ESCOMP / mizuRoute

Reach-based river routing model
http://escomp.github.io/mizuRoute/
GNU General Public License v3.0
44 stars 53 forks source link

CTSM runoff remapping issue again #426

Open nmizukami opened 1 year ago

nmizukami commented 1 year ago

We found incorrect runoff mapping from LND to ROF again. This powerpoint shows the problem cmep_history.pptx

What we did:

What we found:

Additional information:

mizuRoute uses pre-computed mapping file, not internally computed using ROF mesh and LND mesh.

LND2ROF_FMAPNAME: /glade/work/mizukami/py_mapping/mapping_conversion/data/map_fv0.9x1.25_TO_HDMA-lake_cdf5.nc
ROF2LND_FMAPNAME: /glade/work/mizukami/py_mapping/mapping_conversion/data/map_HDMA-lake_TO_fv0.9x1.25_cdf5.nc
ekluzek commented 1 year ago

@nmizukami there's a call in prep_phase for ROF in CMEPS but it's only for the irrigation field. So I don't think that can be the problem.

There's also a single call to normalize in med_map_mod.F90 and I think that's the one we should comment out. This means the normalization will be off for all fields passed, but I would expect inland points to be fine. It'll be helpful to see if this makes inland points for mizuRoute look fine as well.

Here's the git grep for that call..

med_map_mod.F90: call med_map_field_normalized(&

nmizukami commented 1 year ago

MOSART land fraction seems to be correct

Screen Shot 2023-08-30 at 1 23 30 PM
nmizukami commented 1 year ago

Hi Erik (@ekluzek),

Looks like commenting out call med_map_field_normalized produced NaN in exporting runoff. So I am not sure if can just comment out this line.

/glade/scratch/mizukami/ctsm-mizuRoute/test_f09_f09_rHDMAlk_irr/run/cesm.log.2960367.chadmin1.ib0.cheyenne.ucar.edu.230830-171351

Maybe wondering if it is possible to set lrfaction to 1 everywhere?

ekluzek commented 1 year ago

OK, giving you an untested change, didn't work out! I shouldn't have been surprised at that. And the solution is much more complicated, but I have a branch on CMEPS now with things I'm experimenting with that hopefully will help us diagnose the problem.

ekluzek commented 1 year ago

Note, that frac_a and frac_b on the mapping files are both identically 1. So the lfrac must be computed based on mapping between the ocean-mask file and mizuRoute. Possibly this might be the problem. We might need to manage that process somehow...

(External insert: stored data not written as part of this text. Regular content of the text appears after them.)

(** C8: [AddProtocolImpl] panics as soon as one of its arguments
    satisfies none of the eleven protocol interfaces; when every
    argument satisfies at least one, it returns, and each argument has
    been added to the list of the dispatcher it was routed to, a
    protocol it satisfies. *)
Theorem AddProtocolImpl_panics_or_routes (growcap : nat -> nat -> nat)
    (implements : Any -> Protocol -> bool) (st : State) (self : nat)
    (imps : list Any) :
  slices_ok st ->
  self < length (scopes st) ->
  ((exists imp, imp ∈ imps /\ forall p, implements imp p = false) ->
   exists st',
     AddProtocolImpl growcap implements self imps st
       = Panicked "Unsupported interface" st')
  /\ ((forall imp, imp ∈ imps -> exists p, implements imp p = true) ->
      exists st',
        AddProtocolImpl growcap implements self imps st = Returned st'
        /\ (forall q, impls st' self q
                      = impls st self q
                        ++ List.filter (routed_to implements q) imps)
        /\ (forall imp, imp ∈ imps ->
              exists p, route implements imp = Some p
                        /\ implements imp p = true)).
Proof.
  intros Hok Hself. split.
  - intros (imp & Hin & Hnone). apply AddProtocolImpl_panics.
    exists imp. split; [done|]. by apply route_None.
  - intros Hall.
    assert (Hrouted : forall imp, imp ∈ imps -> route implements imp <> None).
    { intros imp Hin Hnone. destruct (Hall imp Hin) as [p Hp].
      rewrite (proj1 (route_None implements imp) Hnone p) in Hp. discriminate. }
    destruct (AddProtocolImpl_returns growcap implements self imps st Hok Hself Hrouted)
      as (st' & Hret & Hlists).
    exists st'. split; [done|]. split; [done|].
    intros imp Hin. specialize (Hrouted imp Hin).
    destruct (route implements imp) as [p|] eqn:Hp; [|done].
    exists p. split; [done|]. by apply route_Some.
Qed.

nmizukami commented 1 year ago

So here is ppt also including hcru_hcru_mt13, which runs mizuRoute using MOSART 0.5 degree network. Since this network is grid box, so online mapping (ESMF compute weight using ROF and LND mesh) can be done as well as offline mapping (still input weight mapping netcdf generated using my standalone tool).

cmep_history.pptx

Sum of runoff over the global domain online mapping: 0.610361323170621 mm/s offline mapping: 0.6112571762578796 mm/s

ekluzek commented 1 year ago

In looking at this we think the issue is that there is a mapping between the ocean grid/mask to the mizuRoute grid. The problem there is that mapping is from a complex ocean grid to the mizuRoute complex grid. As we have setup the model now the mizuRoute is expressed as a set of small squares around the center points of the complex HRU's for mizuRoute. Thus we can't really expect the mapping to be done correctly.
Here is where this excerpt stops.